▸ **Information supplied**
Lemma inv_None s kid :
  inv s → kid ≠ [] → ks_byKID s !! kid = None →
  ∀ i k, ks_keys s !! i = Some k → Kid k ≠ kid.
Proof. intros Hs Hne Hn i k Hi <-. assert (ks_byKID s !! Kid k = Some i) by (apply Hs; eauto). congruence. Qed.

Lemma existsb_kid l kid :
  existsb (λ k', bool_decide (Kid k' = kid)) l = true ↔ ∃ i k, l !! i = Some k ∧ Kid k = kid.
Proof.
  rewrite existsb_exists. split.
  - intros (k & Hk%list_elem_of_In & Hkid%bool_decide_eq_true).
    apply list_elem_of_lookup in Hk as [i Hi]. eauto.
  - intros (i & k & Hi & Hkid). exists k. split; [|by apply bool_decide_eq_true].
    apply list_elem_of_In. by apply list_elem_of_lookup_2 in Hi.
Qed.

(** Replacing at the indexed position is replacing by kid. *)
Lemma insert_kid l i k0 k :
  kids_unique l → l !! i = Some k0 → Kid k0 = Kid k → Kid k ≠ [] →
  <[i := k]> l = (λ k', if bool_decide (Kid k' = Kid k) then k else k') <$> l.
Proof.
  intros Hu Hi Hk Hne. apply list_eq. intros j. rewrite list_lookup_fmap.
  destruct (decide (i = j)) as [<-|Hij].
  - rewrite list_lookup_insert_eq by (by eapply lookup_lt_Some). rewrite Hi. simpl.
    by rewrite bool_decide_eq_true_2.
  - rewrite list_lookup_insert_ne by done. destruct (l !! j) as [k'|] eqn:Hj; [|done].
    simpl. case_bool_decide as Hk'; [|done].
    exfalso. apply Hij. apply (Hu i j k0 k'); congruence.
Qed.

Lemma Add_spec s k : inv s → ks_keys (Add s k) = spec_add (ks_keys s) k ∧ inv (Add s k).
Proof.
  intros Hs. pose proof (inv_unique s Hs) as Hu. unfold Add, spec_add. case_bool_decide as Hk.
  - split; [done|]. intros kid i. simpl. rewrite (Hs kid i). split.
    + intros (Hne & k' & Hi & Hkid). split; [done|]. exists k'. split; [|done]. by apply lookup_app_l_Some.
    + intros (Hne & k' & Hi & Hkid). split; [done|]. exists k'. split; [|done].
      apply lookup_app_Some in Hi as [?|[_ Hi]]; [done|].
      apply list_lookup_singleton_Some in Hi as [_ <-]. congruence.
  - destruct (ks_byKID s !! Kid k) as [i|] eqn:Hi; simpl.
    + apply Hs in Hi as (_ & k0 & Hi & Hk0).
      rewrite (proj2 (existsb_kid _ _)) by eauto.
      split; [by eapply insert_kid|]. intros kid j. simpl. rewrite (Hs kid j).
      destruct (decide (i = j)) as [<-|Hij].
      * rewrite Hi, list_lookup_insert_eq by (by eapply lookup_lt_Some). naive_solver congruence.
      * by rewrite list_lookup_insert_ne.
    + pose proof (inv_None s (Kid k) Hs Hk Hi) as Hno.
      assert (He : existsb (λ k', bool_decide (Kid k' = Kid k)) (ks_keys s) = false).
      { apply not_true_iff_false. intros (j & k' & Hj & Hk')%existsb_kid. by eapply Hno. }
      rewrite He. split; [done|]. intros kid j. simpl.
      destruct (decide (kid = Kid k)) as [->|Hne].
      * rewrite lookup_insert_eq. split.
        -- intros [= <-]. split; [done|]. exists k. split; [|done]. by rewrite list_lookup_middle.
        -- intros (_ & k' & Hj & Hk'). apply lookup_app_Some in Hj as [Hj|[Hl Hj]]; [by destruct (Hno _ _ Hj)|].
           apply list_lookup_singleton_Some in Hj as [Hj _]. f_equal. lia.
      * rewrite lookup_insert_ne by done. rewrite (Hs kid j). split.
        -- intros (? & k' & Hj & ?). split; [done|]. exists k'. split; [|done]. by apply lookup_app_l_Some.
        -- intros (? & k' & Hj & ?). split; [done|]. exists k'. split; [|done].
           apply lookup_app_Some in Hj as [?|[_ Hj]]; [done|].
           apply list_lookup_singleton_Some in Hj as [_ <-]. congruence.
Qed.

Lemma kids_unique_cons k l :
  kids_unique (k :: l) ↔ (∀ k', k' ∈ l → Kid k = Kid k' → Kid k = []) ∧ kids_unique l.
Proof.
  split.
  - intros Hu. split.
    + intros k' [i Hi]%list_elem_of_lookup Hk. destruct (decide (Kid k = [])); [done|].
      by specialize (Hu 0%nat (S i) k k' eq_refl Hi Hk n).
    + intros i j a b Hi Hj Hab Hne. specialize (Hu (S i) (S j) a b Hi Hj Hab Hne). lia.
  - intros [Hh Ht] [|i] [|j] a b Hi Hj Hab Hne; simpl in *; simplify_eq; [done|..].
    + destruct Hne. apply (Hh b); [|done]. by apply list_elem_of_lookup_2 in Hj.
    + destruct Hne. rewrite Hab. apply (Hh a); [|done]. by apply list_elem_of_lookup_2 in Hi.
    + f_equal. by eapply Ht.
Qed.

Lemma kids_unique_filter (P : Key → Prop) `{∀ k, Decision (P k)} l :
  kids_unique l → kids_unique (filter P l).
Proof.
  induction l as [|k l IH]; [done|]. rewrite kids_unique_cons. intros [Hh Ht].
  rewrite filter_cons. case_decide; [|auto]. rewrite kids_unique_cons. split; [|auto].
  intros k' [_ Hk']%list_elem_of_filter. by apply Hh.
Qed.

Lemma rebuildIndex_spec l : ∀ i m kid j,
  kids_unique l →
  rebuildIndex i m l !! kid = Some j ↔
  (kid ≠ [] ∧ ∃ n k, l !! n = Some k ∧ Kid k = kid ∧ j = (i + n)%nat) ∨
  ((kid = [] ∨ ∀ k, k ∈ l → Kid k ≠ kid) ∧ m !! kid = Some j).
Proof.
  induction l as [|k l IH]; intros i m kid j Hu; simpl.
  { split; [|by intros [(_ & n & k & Hn & _)|[_ ?]]].
    intros Hm. right. split; [|done]. right. by intros k ?%elem_of_nil. }
  apply kids_unique_cons in Hu as [Hh Hu]. rewrite IH by done. split.
  - intros [(Hne & n & k' & Hn & Hk & ->)|[Hno Hm]].
    + left. split; [done|]. exists (S n), k'. split; [done|]. split; [done|]. lia.
    + case_bool_decide as Hk.
      * right. split; [|done]. destruct Hno as [?|Hno]; [by left|].
        destruct (decide (kid = [])); [by left|]. right. intros k' [->|?]%elem_of_cons; [congruence|auto].
      * destruct (decide (Kid k = kid)) as [<-|Hne].
        -- rewrite lookup_insert_eq in Hm. injection Hm as <-. left. split; [done|].
           exists 0%nat, k. split; [done|]. split; [done|]. lia.
        -- rewrite lookup_insert_ne in Hm by done. right. split; [|done].
           destruct Hno as [?|Hno]; [by left|]. right. intros k' [->|?]%elem_of_cons; auto.
  - intros [(Hne & [|n] & k' & Hn & Hk & ->)|[Hno Hm]].
    + simpl in Hn. injection Hn as ->. subst kid. right. split.
      * right. intros k0 Hk0 Heq. by apply Hne, (Hh k0).
      * rewrite bool_decide_eq_false_2, lookup_insert_eq by done. f_equal. lia.
    + left. split; [done|]. exists n, k'. split; [done|]. split; [done|]. lia.
    + right. split.
      * destruct Hno as [?|Hno]; [by left|]. right. intros k' ?. apply Hno. by right.
      * case_bool_decide as Hk; [done|]. rewrite lookup_insert_ne; [done|].
        destruct Hno as [->|Hno]; [done|]. apply Hno. by left.
Qed.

▸ **Aim of the task**
Copy out every line above where "specialize" is present.

▸ **Exercise solution**
      by specialize (Hu 0%nat (S i) k k' eq_refl Hi Hk n).
    + intros i j a b Hi Hj Hab Hne. specialize (Hu (S i) (S j) a b Hi Hj Hab Hne). lia.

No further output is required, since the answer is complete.